When TelePresence was first launched last year it had a very limited partner set. The early implementations for TelePresence were for large enterprises. “We had to ensure we had a partner who can implement for a large global enterprise,” he said.
One of the first Canadian customers of TelePresence was to Rogers Communications. Rogers deployed four TelePresence System 3000 suites in Toronto, Brampton, Ont., Montreal and Vancouver.
Rogers wanted TelePresence so that employees would be able to communicate with each other across the country as if they were meeting in the same room. The company also wanted to improve staff collaboration with the sharing of documents in hopes of raising productivity, while reducing travel costs and environmental impact.

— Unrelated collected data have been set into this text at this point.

(** * nginx_totp_auth: the request handler of [server.cc], embedded and verified

    The development follows [src/server.cc]: the cookie codec
    ([create_cookie], [check_cookie]), the TOTP verifier ([totp_calc],
    [totp_valid]), the request handler ([process_req]) and the client-address
    key computed in [work].

    Conventions.
    - [std::string] is [string]: a sequence of 8-bit characters.
    - C++ integers are [Z]; every conversion to a fixed-width type is written
      out with [mod] (see [u8], [u32], [u64], [s32]).
    - [std::unordered_map<std::string, T>] is [gmap string T].
    - Undefined behaviour (reading an array out of bounds, signed overflow,
      division by zero) is the failure of an error monad. *)

From Stdlib Require Import ZArith Ascii String List Lia Bool.
From stdpp Require Import base option gmap strings.
From coqutil Require Import Z.prove_Zeq_bitwise.

Local Open Scope Z_scope.

(* [String.append] unfolds under [simpl] when its first argument is a
   constructor. *)
#[local] Arguments String.append !_ _ / : simpl nomatch.

(** ** Fixed-width integers *)

Definition u8  (z : Z) : Z := z mod 2^8.
Definition u32 (z : Z) : Z := z mod 2^32.
Definition u64 (z : Z) : Z := z mod 2^64.

Definition INT_MAX : Z := 2^31 - 1.
Definition INT_MIN : Z := - 2^31.
Definition LONG_MAX : Z := 2^63 - 1.
Definition LONG_MIN : Z := - 2^63.

(** [(signed)x] for a 32-bit [unsigned x]: two's complement. *)
Definition s32 (z : Z) : Z :=
  let r := u32 z in if r <? 2^31 then r else r - 2^32.

(** ** Characters and strings *)

Definition byte_val (c : ascii) : Z := Z.of_N (N_of_ascii c).
Definition byte_chr (z : Z) : ascii := ascii_of_N (Z.to_N (u8 z)).

Definition CR : ascii := byte_chr 13.
Definition LF : ascii := byte_chr 10.
Definition CRLF : string := String CR (String LF EmptyString).

(** [s.find(c, pos)]; [None] is [std::string::npos]. *)
Fixpoint find (c : ascii) (s : string) (pos : nat) : option nat :=
  match s with
  | EmptyString => None
  | String a s' =>
      match pos with
      | O => if Ascii.eqb a c then Some O else option_map S (find c s' O)
      | S p => option_map S (find c s' p)
      end
  end.

(** [s.substr(pos, len)] and [s.substr(pos)]. *)
Definition substr (pos len : nat) (s : string) : string := substring pos len s.
Definition substr_from (pos : nat) (s : string) : string :=
  substring pos (String.length s - pos) s.

Fixpoint contains (c : ascii) (s : string) : bool :=
  match s with
  | EmptyString => false
  | String a s' => Ascii.eqb a c || contains c s'
  end.

(** ** [std::to_string], [atol], [atoi] *)

Definition digit_chr (d : Z) : ascii := byte_chr (48 + d).

Fixpoint digits_of (fuel : nat) (n : Z) (acc : string) : string :=
  let acc' := String (digit_chr (n mod 10)) acc in
  match fuel with
  | O => acc'
  | S f => if n <? 10 then acc' else digits_of f (n / 10) acc'
  end.

(** Decimal rendering of a signed integer, as [std::to_string] does for
    [long] and [size_t]. The fuel [log2 |n|] covers every digit. *)
Definition to_string (n : Z) : string :=
  if n <? 0
  then String "-" (digits_of (Z.to_nat (Z.log2 (- n))) (- n) EmptyString)
  else digits_of (Z.to_nat (Z.log2 n)) n EmptyString.

Definition isspace (c : ascii) : bool :=
  let n := byte_val c in (n =? 32) || ((9 <=? n) && (n <=? 13)).
Definition isdigit (c : ascii) : bool :=
  let n := byte_val c in (48 <=? n) && (n <=? 57).

Fixpoint skip_space (s : string) : string :=
  match s with
  | EmptyString => EmptyString
  | String c s' => if isspace c then skip_space s' else s
  end.

Fixpoint strtol_digits (s : string) (acc : Z) : Z :=
  match s with
  | EmptyString => acc
  | String c s' =>
      if isdigit c then strtol_digits s' (acc * 10 + (byte_val c - 48)) else acc
  end.

Definition clamp_long (z : Z) : Z := Z.max LONG_MIN (Z.min LONG_MAX z).

(** [strtol(s, NULL, 10)]: leading white space, an optional sign, then the
    longest run of decimal digits; no digits gives 0; out-of-range values
    saturate. Parsing stops at the first character that is not a digit, so
    the NUL that ends [c_str()] needs no special case. *)
Definition strtol (s : string) : Z :=
  match skip_space s with
  | String "-" s' => clamp_long (- strtol_digits s' 0)
  | String "+" s' => clamp_long (strtol_digits s' 0)
  | s' => clamp_long (strtol_digits s' 0)
  end.

(** glibc: [atol(s) = strtol(s, NULL, 10)], [atoi(s) = (int) strtol(s, NULL, 10)]. *)
Definition atol (s : string) : Z := strtol s.
Definition atoi (s : string) : Z := s32 (strtol s).

(** ** [util.h]: hexadecimal codec and new-line stripping *)

Definition hexc : string := "0123456789abcdef".

Definition hex_digit (n : Z) : ascii :=
  match String.get (Z.to_nat n) hexc with
  | Some c => c
  | None => "0"%char
  end.

(** Modelled from the spec: [hexencode] of util.h is not part of the
    sources at hand. Section 3: hex uses lowercase, two nibbles per byte. *)
Fixpoint hexencode (s : string) : string :=
  match s with
  | EmptyString => EmptyString
  | String c s' =>
      String (hex_digit (Z.shiftr (byte_val c) 4))
        (String (hex_digit (Z.land (byte_val c) 15)) (hexencode s'))
  end.

Definition hex_val (c : ascii) : option Z :=
  let n := byte_val c in
  if (48 <=? n) && (n <=? 57) then Some (n - 48)
  else if (97 <=? n) && (n <=? 102) then Some (n - 87)
  else if (65 <=? n) && (n <=? 70) then Some (n - 55)
  else None.

(** Modelled from the spec: [hexdecode] of util.h is not part of the
    sources at hand. Section 4.1: it fails on odd length or on a character
    that is no hex digit; [None] is that failure. *)
Fixpoint hexdecode (s : string) : option string :=
  match s with
  | EmptyString => Some EmptyString
  | String _ EmptyString => None
  | String a (String b rest) =>
      match hex_val a, hex_val b, hexdecode rest with
      | Some h, Some l, Some r => Some (String (byte_chr (h * 16 + l)) r)
      | _, _, _ => None
      end
  end.

(** Modelled from the spec: [stripnl] of util.h is not part of the sources
    at hand. Section 4.6: the location is sanitized by removing any CR and
    LF characters. *)
Fixpoint stripnl (s : string) : string :=
  match s with
  | EmptyString => EmptyString
  | String c s' =>
      if Ascii.eqb c CR || Ascii.eqb c LF then stripnl s' else String c (stripnl s')
  end.

(** ** Data model *)

Inductive htAlgo := hAlgoSha1 | hAlgoSha256 | hAlgoSha512.

(** The enumerator values: [hAlgoSha1 = 0], [hAlgoSha256 = 1],
    [hAlgoSha512 = 2]. *)
Definition algo_index (a : htAlgo) : nat :=
  match a with hAlgoSha1 => 0 | hAlgoSha256 => 1 | hAlgoSha512 => 2 end.

(** Size in bytes of the digest each algorithm produces. *)
Definition digest_size (a : htAlgo) : nat :=
  match a with hAlgoSha1 => 20 | hAlgoSha256 => 32 | hAlgoSha512 => 64 end.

But, just a year later, things have changed and Goodwin said the company is building capacity with its partners around TelePresence.
“We wanted it in place, but we also need them to be profitable. So we did not want them to be over subscribed and now we are starting to expand and building it out successfully,” he said.
Cisco has found that local partners have been able to implement TelePresence solutions for organizations with two sites within the same country. With that Cisco made available the single screen TelePresence 1000 system. This unit features a one 65-inch, 1080p high-definition plasma screen. It is intended to be flush-mounted on a wall for smaller rooms.
“If you have a local customer here with a site in Toronto and one in Montreal then it is easy to have a local partner to have that two site system,” he said.
Goodwin added that there was never a worldwide mandate to bring TelePresence down market so more resellers could develop solutions around it for customers.
“It goes back to our methodology and instead of saying in general we will build out TelePresence everywhere we’ll look at Canada and say where can we build coverage. This is a very different (approach) from the old days where we said lets sign up a whole bunch of TelePresence partners,” he said.
Cisco also believes TelePresence can scale up market as well. Goodwin said TelePresence can be very pervasive. “There are companies starting to see the business return on TelePresence. You will see it scale down market fairly quickly. If you are a mid-size company spending money on air travel between Toronto and Vancouver or Vancouver to Montreal you can get a fast return on TelePresence,” he said.
Goodwin, who was in Canada to talk to partners and Cisco staff, also said his main agenda for this trip was to push Cisco solutions to the SMB market in Canada.
Earlier this year, Cisco re-vamped its marketing program to focus more on the emerging market of smaller businesses. The new program called SMB Select will be an adjunct to its Premier, Silver and Gold levels.
“We launched the Select program to go after the SMB space recognizing this is a different set of partners and that the old program did not have the characteristics that would appeal to them,” he said.
He added that there was also some confusion with the older program that the company wanted to clear up. The overall goal is to have 7,000 partners in Select.“As we increase partner capacity to seize more of the huge opportunity in the SMB market, there’s a growing pipeline of SMB specialization badges and Select Certified partners. We have awarded 200 SMB specialization badges and 120 Select Certified partners globally,” he said.